5) Andrew Bird “Inside Problems”

Top 5 Songs, die nicht auf meinen Top 5 Alben sind:

1) Stromae – L’enfer

2) Black Sea Dahu – Mind Power
3) Elena Steri – you sat there
4) doppelfinger – seasonal affective disorder
5) Fishbach – De l’instinct

Top 5 Bücher 2022

1) Senthuran Varatharajah “Rot” (Hunger)
Senthuran Varatharajah ist aus einer Zukunft zu uns gekommen, lautet es auf dem Buchdeckel, und angesichts dieser eigentümlichen Lektüre ist der Eindruck verständlich: Rot (Hunger) erzählt den Kannibalismus-Fall von Rotenburg als Metapher einer Liebesgeschichte – in einer poetischen, einschneidenden, beinahe blutenden Sprache und Form. Während etwa Zeilen aus dem Schriftwechsel zwischen dem Täter Armin Meiwes und dem Opfer Jürgen Brandes zitiert werden, sind die Wörter zerhackt, eingerückt, kursiv gesetzt. Rot (Hunger) quillt über die Grenzen von Lyrik und Prosa. Als wäre das Buch selbst eine Wunde, wird es in seiner Mitte von einer blutroten Seite geteilt. Dies alles ist der künstlerische Ausdruck dessen, was hinter all dem liegt: Der Hunger nach Nähe. “Der Mensch, den wir lieben, ist der abwesendste Mensch von allen, weil er nie nah genug sein kann”, sagt der Autor. So ein Buch haben Sie noch nicht gelesen. Es ist ein Wunder und ein Rätsel.
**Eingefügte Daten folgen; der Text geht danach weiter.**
(** Changing cluster and size of the entry found. *)
Lemma lookup_point D l nm de cl off first size : lookup D l nm = Some (de, cl, off) ->
  lookup (D.[cl <- point off first size (D cl)]) l nm = Some (get_dirent (point off first size (D cl)) off, cl, off).
Proof using Type.
  intros Hl. pose proof (lookup_in D l nm de cl off Hl) as [_ [i Ei]].
  assert (forall c n j, scan_entries n j (D.[cl <- point off first size (D cl)] c) nm = scan_entries n j (D c) nm) as Hscan.
  { intros c n j. destruct (decide (c = cl)) as [->|]; [|by rewrite upd_ne]. rewrite upd_eq, Ei. apply scan_point. }
  revert Hl. induction l as [|x l IH]; cbn [FatDirs.lookup]; [done|]. rewrite Hscan. destruct (scan_entries (entries v) 0 (D x) nm) as [|k|]; [done| |apply IH].
  intros [= _ <- <-]. by rewrite upd_eq.
Qed.

Lemma clusters_enough size : 0 <= size -> size <= Z.of_nat (clusters size) * bpc.
Proof using Hv.
  intros Hs. pose proof (bpc_pos v Hv). unfold FatFiles.clusters. rewrite Z2Nat.id by (apply Z.div_pos; lia).
  pose proof (Z.div_mod (size + bpc - 1) bpc ltac:(lia)). pose proof (Z.mod_pos_bound (size + bpc - 1) bpc ltac:(lia)). lia.
Qed.

(** The root directory has the file [nm], of [size] bytes of [src]. *)
Definition file_at F D rl nm (src : buffer) (size : Z) : Prop :=
  exists de cl off l, lookup D rl nm = Some (de, cl, off) /\ has (attr de) FAT_ATTR_DIRECTORY = false /\ file_size de = size /\
    chain F (de_cluster de) l /\ length l = clusters size /\ forall j, 0 <= j < size -> file_byte D l j = src j.

Lemma read_file_ok s F D rl nm src size fuel buf n : abs s F D -> root_ok F rl -> plain nm -> file_at F D rl nm src size ->
  (Z.to_nat (total_clusters v) < fuel)%nat -> 0 <= size < 2 ^ 32 -> size <= n < 2 ^ 64 ->
  wp (fat32_read_file junk fuel v (47 :: nm) (Some buf) n) s (fun r s' => abs s' F D /\ exists b, r = (size, Some b) /\
    (forall j, 0 <= j < size -> b j = src j) /\ forall j, size <= j -> b j = buf j).
Proof using Hv.
  intros Habs Hroot Hnm (de & cl & off & l & Hl & Hdir & Hsz & Hc & Hlen & Hdata) Hfuel Hsize Hn. unfold fat32_read_file. rewrite (vo_mounted v Hv). cbn [negb].
  eapply wp_use; [apply (resolve_name s F D rl); eauto|]. intros r s1 [-> Habs1]. rewrite Hl. cbn [option_map fst]. rewrite Hdir, Hsz.
  pose proof (chain_length F _ l Hc). pose proof (clusters_enough size ltac:(lia)) as He. rewrite <- Hlen in He.
  eapply wp_use; [apply (read_chain_ok junk v Hv l s1 F D (de_cluster de) size 0 buf n fuel Habs1 Hc); lia|]. intros [k b] s2 (Ek & Ha & Hout & Hin). cbn [fst snd] in *. subst k.
  apply wp_ret. split; [done|]. exists b. rewrite (swrap_small 64) by lia. split; [done|]. split; [|intros j Hj; apply Hout; lia].
  intros j Hj. rewrite <- Hdata by done. rewrite <- Hin by done. done.
Qed.

(** The data of a new file: its clusters [l] were free and hold it. *)
Record data_in F D (src : buffer) (size : Z) l F' D' : Prop := {
  di_length : length l = clusters size;
  di_chain : chain F' (hd 0 l) l;
  di_bytes j : 0 <= j < size -> file_byte D' l j = src j;
  di_free x : In x l -> valid x /\ F x = 0;
  di_rest c : ~ In c l -> D' c = D c /\ (c <> 0 -> F' c = F c);
  di_used x : In x l -> F' x <> 0
}.

Lemma write_data_in s F D src size fuel : abs s F D -> 0 <= size < 2 ^ 32 -> (clusters size < fuel)%nat ->
  wp (write_data junk fuel v src 0 size 0 0) s (fun r s' => exists F' D', abs s' F' D' /\
    (r = None \/ exists l, r = Some (hd 0 l) /\ data_in F D src size l F' D')).
Proof using Hv.
  intros Habs Hs Hf. eapply wp_mono; [|apply (write_data_ok junk v Hv src fuel s F D 0 size 0 0 Habs Hs Hf); done].
  intros r s' (l & Hfr & Ha & Hres). exists (linked F 0 l), (stored v D src 0 size l). split; [done|].
  destruct Hres as [[-> Hlen]|(-> & _)]; [right|by left]. exists l. split; [done|]. destruct (fresh_facts v Hv l F 0 Hfr) as (N & Hfree & Hrest & Hc & _); [done|].
  split; auto.
  - destruct l; [done|exact Hc].
  - intros j Hj. by rewrite (stored_bytes v Hv src l D 0 size N Hlen ltac:(lia) j Hj).
  - intros c Hc'. split; [by apply stored_other|]. intros Hc0. by apply Hrest.
  - by apply (linked_used v Hv).
Qed.

Lemma hd_range l : (forall x, In x l -> valid x) -> 0 <= hd 0 l < 2 ^ 32.
Proof using Hv. intros Hl. pose proof (vo_clusters v Hv). destruct l as [|x l]; cbn [hd]; [lia|]. specialize (Hl x ltac:(by left)). unfold FatProps.valid in Hl. lia. Qed.

(** Data out of the clusters of a file does not matter to it. *)
Lemma file_byte_ext D D' l j : (forall c i, In c l -> D' c i = D c i) -> 0 <= j < Z.of_nat (length l) * bpc -> file_byte D' l j = file_byte D l j.
Proof using Hv.
  intros E Hj. pose proof (bpc_pos v Hv). unfold FatFiles.file_byte. apply E. apply nth_In.
  assert (0 <= j / bpc < Z.of_nat (length l)) by (split; [apply Z.div_pos; lia|apply Z.div_lt_upper_bound; lia]). lia.
Qed.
2) Kim de l’Horizon “Blutbuch”
In der Furore um den medienwirksamen Auftritt von Kim de l’Horizon bei der Buchpreisverleihung im Oktober 2022 mitsamt dem Scheren der Haare aus Solidarität mit den Frauen im Iran und den Kontroversen um die nicht-binäre Person sollte nicht untergehen, dass “Blutbuch” ein herausragendes literarisches Werk ist.
De l’Horizon entschreibt sich darin der transgenerationalen Traumata der Bauernfamilie rund um die dominante Großmutter und erschreibt sich ein Dasein mit dem Traum, genderlos, ja, körperlos zu werden. Gewissermaßen Didier Eribon und Annie Ernaux experimentell fortschreibend, stürzt sich die Erzählfigur in einer sprachlichen Tour de force in die Recherche um den titelgebenden Baum im Garten der Eltern und exerziert an diesem Fragen der Existenz. Highlights sind Passagen wie unter anderem jene, wenn eine Liste von Bäumen und ihren Eigenschaften mit einer Liste von Liebhabern nebeneinander gestellt wird, etwa:

ROHANII, geschlitztblättrig, 1888 aus den Sorten QUERCIFOLIA und ATROPURPUREA im fürstlichen Garten Sichrow in Böhmen gezüchtet.
[…]
AY PAPI, 19, Spanier(*in?), Gymnasiast, absurd trainierter Bizeps, mein Flur, kommt nach zwei Minuten, entschuldigt sich

Vor allem führt dieses Buch die Universalität von Debatten um Queerness und Gender gewissermaßen post-woke vor Augen: dass es nämlich letztlich immer um die überindividuelle Frage geht, in welcher Form – literally – man auf dieser Welt leben möchte. Eine Wucht.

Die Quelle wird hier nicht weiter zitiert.